JAKARTA, KOMPAS – Mendekati Pemilihan Presiden 2024, kampanye hitam mulai bermunculan. Alih-alih mengedepankan adu gagasan untuk membangun Indonesia ke depan, sejumlah pendukung bakal calon kontestan pilpres mulai menebar informasi bohong dan ujaran kebencian. Jika fenomena itu tidak segera dibendung, dikhawatirkan demokrasi akan semakin terancam.
Serangan kampanye hitam berupa informasi bohong atau hoaks dan ujaran kebencian dialami semua bakal calon presiden (capres) dan juga tokoh potensial capres. Di antaranya bakal capres dari Partai Demokrasi Indonesia Perjuangan (PDI-P), Ganjar Pranowo; bakal capres dari Koalisi Perubahan untuk Persatuan, Anies Rasyid Baswedan; juga bakal capres dari Partai Gerindra, Prabowo Subianto.

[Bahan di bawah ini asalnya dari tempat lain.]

(** [Base64Lookup(ptr[n]) << bits] *)
Definition looked_up (n bits : Z) : M state Z :=
  let* s := getS in
  let* c := at_ s n in
  ret (u32 (Z.shiftl (Base64Lookup c) bits)).

(** Bytes stored at [out], which moves on. *)
Definition store (bytes : list byte) : M state unit :=
  modS (fun s => {| buffer := splice (out s) bytes (buffer s); out := out s + zlen bytes; ptr := ptr s; end_ := end_ s |}).

Definition char (val : Z) : byte := z2b val.

(** The [for], [n] groups of four being left; the [break] ends it. *)
Fixpoint groups_loop (n : nat) : M state unit :=
  match n with
  | O => ret tt
  | S n =>
      let* a := looked_up 0 18 in
      let* b := looked_up 1 12 in
      let* c := looked_up 2 6 in
      let* d := looked_up 3 0 in
      let val := Z.lor (Z.lor (Z.lor a b) c) d in
      if s32 val <? 0 then
        let* s := getS in
        let* last := at_ s 3 in
        if (end_ s - ptr s =? 4) && is_ch 0x3D last then
          let* third := at_ s 2 in
          modS (fun s => {| buffer := buffer s; out := out s; ptr := ptr s; end_ := end_ s - (if is_ch 0x3D third then 2 else 1) |})
        else ret tt
      else
        store [char (Z.shiftr val 16); char (Z.land (Z.shiftr val 8) 0xFF); char (Z.land val 0xFF)] ;;;
        modS (fun s => {| buffer := buffer s; out := out s; ptr := ptr s + 4; end_ := end_ s |}) ;;;
        groups_loop n
  end.

(** What is left when the groups are done. *)
Definition remainder : M state bool :=
  let* s := getS in
  if ptr s <? end_ s then
    let left := end_ s - ptr s in
    let* val :=
      if left =? 2 then
        let* a := looked_up 0 18 in
        let* b := looked_up 1 12 in
        let val := Z.lor a b in
        store [char (Z.shiftr val 16)] ;;; ret val
      else if left =? 3 then
        let* a := looked_up 0 18 in
        let* b := looked_up 1 12 in
        let* c := looked_up 2 6 in
        let val := Z.lor (Z.lor a b) c in
        store [char (Z.shiftr val 16); char (Z.land (Z.shiftr val 8) 0xFF)] ;;; ret val
      else ret (u32 (Z.lnot 0)) in
    ret (negb (s32 val <? 0))
  else ret true.

(** The result of the function: the span, or the error. [base64.size() & ~3u] is
    four times the number of groups. *)
Definition DecodeBase64InPlace (base64 : list byte) : option (option (list byte)) :=
  let s := {| buffer := base64; out := 0; ptr := 0; end_ := zlen base64 |} in
  match (groups_loop (Z.to_nat (zlen base64 / 4)) ;;; remainder) s with
  | Some (good, s) => Some (if good : bool then Some (ztake (out s) (buffer s)) else None)
  | None => None
  end.

(** ** The text that the writer prints *)

Definition four (a b c : Z) : list byte :=
  [kBase64 (Z.shiftr a 2); kBase64 (Z.lor (Z.shiftl (Z.land a 0x3) 4) (Z.shiftr b 4));
   kBase64 (Z.lor (Z.shiftl (Z.land b 0xF) 2) (Z.shiftr c 6)); kBase64 (Z.land c 0x3F)].

Fixpoint base64_of (str : list byte) : list byte :=
  match str with
  | a :: b :: c :: str => four (b2z a) (b2z b) (b2z c) ++ base64_of str
  | [a; b] => [kBase64 (Z.shiftr (b2z a) 2); kBase64 (Z.lor (Z.shiftl (Z.land (b2z a) 0x3) 4) (Z.shiftr (b2z b) 4));
               kBase64 (Z.shiftl (Z.land (b2z b) 0xF) 2); ch 0x3D]
  | [a] => [kBase64 (Z.shiftr (b2z a) 2); kBase64 (Z.shiftl (Z.land (b2z a) 0x3) 4); ch 0x3D; ch 0x3D]
  | [] => []
  end.

(** ** Digits *)

Lemma lookup_kBase64 i : 0 <= i < 64 -> Base64Lookup (kBase64 i) = i.
Proof.
  intros Hi. apply Z.eqb_eq. apply (byte_range (fun i => Base64Lookup (kBase64 i) =? i) 0 63); [reflexivity|lia..].
Qed.

Lemma kBase64_not_padding i : 0 <= i < 64 -> is_ch 0x3D (kBase64 i) = false.
Proof.
  intros Hi. apply negb_true_iff. apply (byte_range (fun i => negb (is_ch 0x3D (kBase64 i))) 0 63); [reflexivity|lia..].
Qed.

(** The six bits of each character. *)
Definition first_of (a : Z) : Z := a / 4.
Definition second_of (a b : Z) : Z := a mod 4 * 16 + b / 16.
Definition third_of (b c : Z) : Z := b mod 16 * 4 + c / 64.
Definition fourth_of (c : Z) : Z := c mod 64.

Lemma lor_4 a b : 0 <= b < 4 -> Z.lor (a * 4) b = a * 4 + b.
Proof. intros. apply (lor_shift a b 2); lia. Qed.

Lemma first_eq a : Z.shiftr a 2 = first_of a.
Proof. by rewrite Z.shiftr_div_pow2 by lia. Qed.

Lemma second_eq a b : 0 <= b < 256 -> Z.lor (Z.shiftl (Z.land a 0x3) 4) (Z.shiftr b 4) = second_of a b.
Proof.
  intros Hb. change 0x3 with (Z.ones 2). rewrite Z.land_ones, Z.shiftl_mul_pow2, Z.shiftr_div_pow2 by lia.
  change (2 ^ 2) with 4. change (2 ^ 4) with 16. apply lor_16. Z.div_mod_to_equations; lia.
Qed.

Lemma third_eq b c : 0 <= c < 256 -> Z.lor (Z.shiftl (Z.land b 0xF) 2) (Z.shiftr c 6) = third_of b c.
Proof.
  intros Hc. change 0xF with (Z.ones 4). rewrite Z.land_ones, Z.shiftl_mul_pow2, Z.shiftr_div_pow2 by lia.
  change (2 ^ 2) with 4. change (2 ^ 4) with 16. change (2 ^ 6) with 64. apply lor_4. Z.div_mod_to_equations; lia.
Qed.

Lemma fourth_eq c : Z.land c 0x3F = fourth_of c.
Proof. change 0x3F with (Z.ones 6). by rewrite Z.land_ones by lia. Qed.

(** The last digits of a text that ends early. *)
Lemma second_alone a : Z.shiftl (Z.land a 0x3) 4 = second_of a 0.
Proof.
  change 0x3 with (Z.ones 2). rewrite Z.land_ones, Z.shiftl_mul_pow2 by lia. unfold second_of.
  change (2 ^ 2) with 4. change (2 ^ 4) with 16. rewrite Z.div_0_l by lia. lia.
Qed.
Lemma third_alone b : Z.shiftl (Z.land b 0xF) 2 = third_of b 0.
Proof.
  change 0xF with (Z.ones 4). rewrite Z.land_ones, Z.shiftl_mul_pow2 by lia. unfold third_of.
  change (2 ^ 2) with 4. change (2 ^ 4) with 16. rewrite Z.div_0_l by lia. lia.
Qed.

Lemma digits_range a b c :
  0 <= a < 256 -> 0 <= b < 256 -> 0 <= c < 256 ->
  0 <= first_of a < 64 /\ 0 <= second_of a b < 64 /\ 0 <= third_of b c < 64 /\ 0 <= fourth_of c < 64.
Proof. intros. unfold first_of, second_of, third_of, fourth_of. Z.div_mod_to_equations; lia. Qed.

(** A digit in its place. *)
Definition placed (d bits : Z) : Z := u32 (Z.shiftl (Base64Lookup (kBase64 d)) bits).

Lemma placed_eq d bits : 0 <= d < 64 -> 0 <= bits <= 18 -> placed d bits = d * 2 ^ bits.
Proof.
  intros Hd Hb. unfold placed. rewrite lookup_kBase64, Z.shiftl_mul_pow2 by lia. apply u32_id. unfold is_u32.
  assert (2 ^ bits <= 2 ^ 18) by (apply Z.pow_le_mono_r; lia). assert (0 < 2 ^ bits) by (apply Z.pow_pos_nonneg; lia).
  change (2 ^ 18) with 262144 in *. change (2 ^ 32) with 4294967296. nia.
Qed.

Lemma val_2 a b : 0 <= a < 64 -> 0 <= b < 64 -> Z.lor (placed a 18) (placed b 12) = (a * 64 + b) * 4096.
Proof.
  intros. rewrite !placed_eq by lia. replace (a * 2 ^ 18) with (a * 64 * 2 ^ 12) by (change (2 ^ 18) with (64 * 2 ^ 12); lia).
  rewrite <- !Z.shiftl_mul_pow2, <- Z.shiftl_lor, !Z.shiftl_mul_pow2 by lia. rewrite lor_64 by lia. done.
Qed.
Lemma val_3 a b c :
  0 <= a < 64 -> 0 <= b < 64 -> 0 <= c < 64 -> Z.lor (Z.lor (placed a 18) (placed b 12)) (placed c 6) = ((a * 64 + b) * 64 + c) * 64.
Proof.
  intros. rewrite val_2, placed_eq by lia. replace ((a * 64 + b) * 4096) with ((a * 64 + b) * 64 * 2 ^ 6) by (change (2 ^ 6) with 64; lia).
  rewrite <- !Z.shiftl_mul_pow2, <- Z.shiftl_lor, !Z.shiftl_mul_pow2 by lia. rewrite lor_64 by lia. done.
Qed.
Lemma val_4 a b c d :
  0 <= a < 64 -> 0 <= b < 64 -> 0 <= c < 64 -> 0 <= d < 64 ->
  Z.lor (Z.lor (Z.lor (placed a 18) (placed b 12)) (placed c 6)) (placed d 0) = ((a * 64 + b) * 64 + c) * 64 + d.
Proof. intros. rewrite val_3, placed_eq by lia. rewrite Z.pow_0_r, Z.mul_1_r. apply lor_64. lia. Qed.

(** Padding makes the value negative. *)
Lemma s32_negative v : Z.testbit v 31 = true -> s32 v < 0.
Proof.
  intros Hv. apply Z.testbit_true in Hv; [|lia]. unfold s32. change (2 ^ 32) with 4294967296. change (2 ^ 31) with 2147483648 in *.
  Z.div_mod_to_equations; lia.
Qed.

Lemma padding_negative v : s32 (Z.lor v (u32 (Z.shiftl (Base64Lookup (ch 0x3D)) 0))) < 0.
Proof. apply s32_negative. rewrite Z.lor_spec. apply orb_true_iff. by right. Qed.

(** ** The round trip *)

(** [done] is decoded and [l] is still to be read. *)
Record reading (s : state) (done l : list byte) : Prop := {
  reading_left : zdrop (ptr s) (buffer s) = l;
  reading_done : ztake (out s) (buffer s) = done;
  reading_place : 0 <= out s <= ptr s /\ zlen done = out s;
  reading_end : zlen (buffer s) = ptr s + zlen l;
}.

Lemma at_wp s done l n c (s' : state) Q :
  reading s done l -> 0 <= n -> nth_error l (Z.to_nat n) = Some c -> Q c s' -> wp (at_ s n) s' Q.
Proof.
  intros [Hl _ Hp _] Hn Hc HQ. unfold at_. eapply wp_lift; [|exact HQ]. rewrite <- Hc, <- Hl. unfold zdrop.
  rewrite nth_error_skipn. f_equal. lia.
Qed.
(** * gifsplit: the frame export and still-image encoding pipeline

    A shallow embedding of [src/gifsplit.c] (the encoder [write_image] and
    the driver [main]) together with the properties its specification
    states about them.

    The C code talks to three external parties: the C library (files,
    [malloc], [getopt], formatted output), libpng (the still-image writer)
    and libgifsplit (the frame source).  None of them is part of the
    program; each one is represented by what the program can observe of it:
    an oracle record for the answers it gives and a log for the calls it
    receives. *)

From Stdlib Require Import Ascii.
From stdpp Require Import base numbers list strings gmap.

Local Open Scope Z_scope.

(** * Part I: the program *)

(** ** C integers *)

Module CInt.

Definition INT_MIN : Z := - 2 ^ 31.
Definition INT_MAX : Z := 2 ^ 31 - 1.

Definition in_int (z : Z) : Prop := INT_MIN <= z <= INT_MAX.

(** The value a 32-bit two's complement [int] holds after an arithmetic
    result [z] is stored in it. *)
Definition wrap_int (z : Z) : Z := (z + 2 ^ 31) mod 2 ^ 32 - 2 ^ 31.

(** Conversion of an [int] to the 64-bit unsigned [size_t]. *)
Definition to_size_t (z : Z) : Z := z mod 2 ^ 64.

End CInt.
Export CInt.

(** ** Bit-depth rounding

    [[
        int bpp = img->ColorMap->BitsPerPixel;
        /* Round to next power of two */
        while (bpp & (bpp - 1))
            bpp++;
    ]] *)

Module BitDepth.

(** The loop test [bpp & (bpp - 1)], true when the loop goes on. *)
Definition not_pow2 (bpp : Z) : bool :=
  negb (Z.land bpp (wrap_int (bpp - 1)) =? 0).

(** The [while] loop with a budget of [2 ^ depth] iterations: [inr] is
    the value of [bpp] when the loop has ended, [inl] the value reached
    when the budget ran out first. *)
Fixpoint round_loop (depth : nat) (bpp : Z) : Z + Z :=
  match depth with
  | O => if not_pow2 bpp then inl (wrap_int (bpp + 1)) else inr bpp
  | S d =>
      match round_loop d bpp with
      | inl bpp' => round_loop d bpp'
      | inr r => inr r
      end
  end.

(** An [int] takes [2 ^ 32] values, so a budget of [2 ^ 32] iterations
    is one that no terminating run exhausts. *)
Definition round_bpp (bpp : Z) : option Z :=
  match round_loop 32 bpp with
  | inr r => Some r
  | inl _ => None
  end.

(** The specification's words for the same quantity: the next power of
    two. *)
Definition next_pow2 (b : Z) : Z := 2 ^ Z.log2_up b.

End BitDepth.
Export BitDepth.

(** ** Formatted output: [%d] and [%06d] *)

Module Printf.

Definition digit_char (d : Z) : ascii := ascii_of_nat (48 + Z.to_nat d).

(** Decimal digits of a non-negative number, most significant first, in
    front of [acc].  An [int] has at most ten of them. *)
Fixpoint utoa (fuel : nat) (n : Z) (acc : string) : string :=
  match fuel with
  | O => acc
  | S f =>
      let acc' := String (digit_char (n mod 10)) acc in
      if n / 10 =? 0 then acc' else utoa f (n / 10) acc'
  end.

Fixpoint zeros (n : nat) : string :=
  match n with
  | O => ""
  | S n' => String "0"%char (zeros n')
  end.

Definition zero_pad (width : nat) (s : string) : string :=
  zeros (width - String.length s) +:+ s.

(** [%d] *)
Definition fmt_d (n : Z) : string :=
  if n <? 0 then "-" +:+ utoa 10 (- n) "" else utoa 10 n "".

(** [%06d]: the zeros go between the sign and the digits. *)
Definition fmt_06d (n : Z) : string :=
  if n <? 0 then "-" +:+ zero_pad 5 (utoa 10 (- n) "")
  else zero_pad 6 (utoa 10 n "").

(** [snprintf(buf, size, ...)] keeps at most [size - 1] characters of
    the formatted text. *)
Definition snprintf (size : nat) (text : string) : string :=
  String.substring 0 (size - 1) text.

(** Reading a decimal numeral back, used to tell file names apart. *)
Definition digit_val (c : ascii) : Z := Z.of_nat (nat_of_ascii c) - 48.

Fixpoint atoi_from (a : Z) (s : string) : Z :=
  match s with
  | EmptyString => a
  | String c s' => atoi_from (10 * a + digit_val c) s'
  end.

End Printf.
Export Printf.

(** ** Data handed over by the frame source *)

(** A pointer that may be [NULL] is an [option]; a C array is the list of
    its elements; the pixel buffer is the list of its bytes; an [int] field
    is the integer it holds. *)

(** giflib's colour triple, which the code hands to libpng as a
    [png_color]. *)
Record GifColorType := { Red : Z; Green : Z; Blue : Z }.

(** giflib's colour table: [color_table] and [bits_per_pixel] of the
    specification. *)
Record ColorMapObject := {
  ColorCount : Z;
  BitsPerPixel : Z;
  Colors : list GifColorType
}.

(** Modelled from the spec: [libgifsplit.h], which declares
    [GifSplitImage], is not among the sources.  The record has the fields
    [write_image] and [main] read, with the meaning section 3 of the
    specification gives the Frame Record: [width], [height],
    [is_truecolor], [used_local_palette], [color_table],
    [transparent_index] with -1 for "none", [delay_time_centiseconds] and
    [pixel_buffer]. *)
Record GifSplitImage := {
  Width : Z;
  Height : Z;
  IsTruecolor : bool;
  UsedLocalColormap : bool;
  ColorMap : option ColorMapObject;
  TransparentColorIndex : Z;
  DelayTime : Z;
  RasterData : list Z
}.

(** Modelled from the spec: [libgifsplit.h], which declares
    [GifSplitInfo], is not among the sources.  The record is the Aggregate
    Metadata of section 3: [has_errors] and [loop_count]. *)
Record GifSplitInfo := { HasErrors : bool; LoopCount : Z }.

(** giflib's container handle; the code reads the screen height only. *)
Record GifFileType := { SWidth : Z; SHeight : Z }.

(** Modelled from the spec: [libgifsplit.c], which defines
    [GifSplitterReadFrame] and [GifSplitterGetInfo], is not among the
    sources.  By section 4.2 a Frame Source yields frame records until
    end-of-sequence and then its aggregate metadata; a handle is what it
    will answer: the frames successive calls of [GifSplitterReadFrame]
    return before it returns [NULL], and the result of
    [GifSplitterGetInfo]. *)
Record GifSplitHandle := {
  ReadFrame : list GifSplitImage;
  GetInfo : option GifSplitInfo
}.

Ketua Harian Partai Gerindra Sufmi Dasco Ahmad, saat dihubungi dari Jakarta, Sabtu (27/5/2023), mengungkapkan, ujaran kebencian kembali diterima Prabowo setelah ditetapkan sebagai bakal capres Gerindra, medio Agustus 2022. Isu-isu seperti dugaan pelanggaran hak asasi manusia (HAM) kembali muncul.
Wakil Ketua DPR Sufmi Dasco Ahmad saat diwawancarai di Kompleks Gedung Parlemen, Senayan, Jakarta, Senin (1/2/2021).
Dasco menduga, isu itu terus berulang digaungkan setiap jelang pilpres dengan tujuan untuk menjatuhkan Prabowo dan Gerindra. ”Serangan-serangan tersebut menandakan bahwa ada pihak-pihak yang takut dan khawatir jika Pak Prabowo akan menjadi juara di Pilpres 2024,” katanya.
Sekretaris Jenderal PDI-P Hasto Kristiyanto mengungkapkan, kampanye hitam juga sudah dirasakan Ganjar Pranowo. Ujaran kebencian yang bertujuan memojokkan Ganjar sudah bertebaran, terutama setelah pendeklarasian Gubernur Jawa Tengah itu sebagai bakal capres PDI-P pada 21 April lalu.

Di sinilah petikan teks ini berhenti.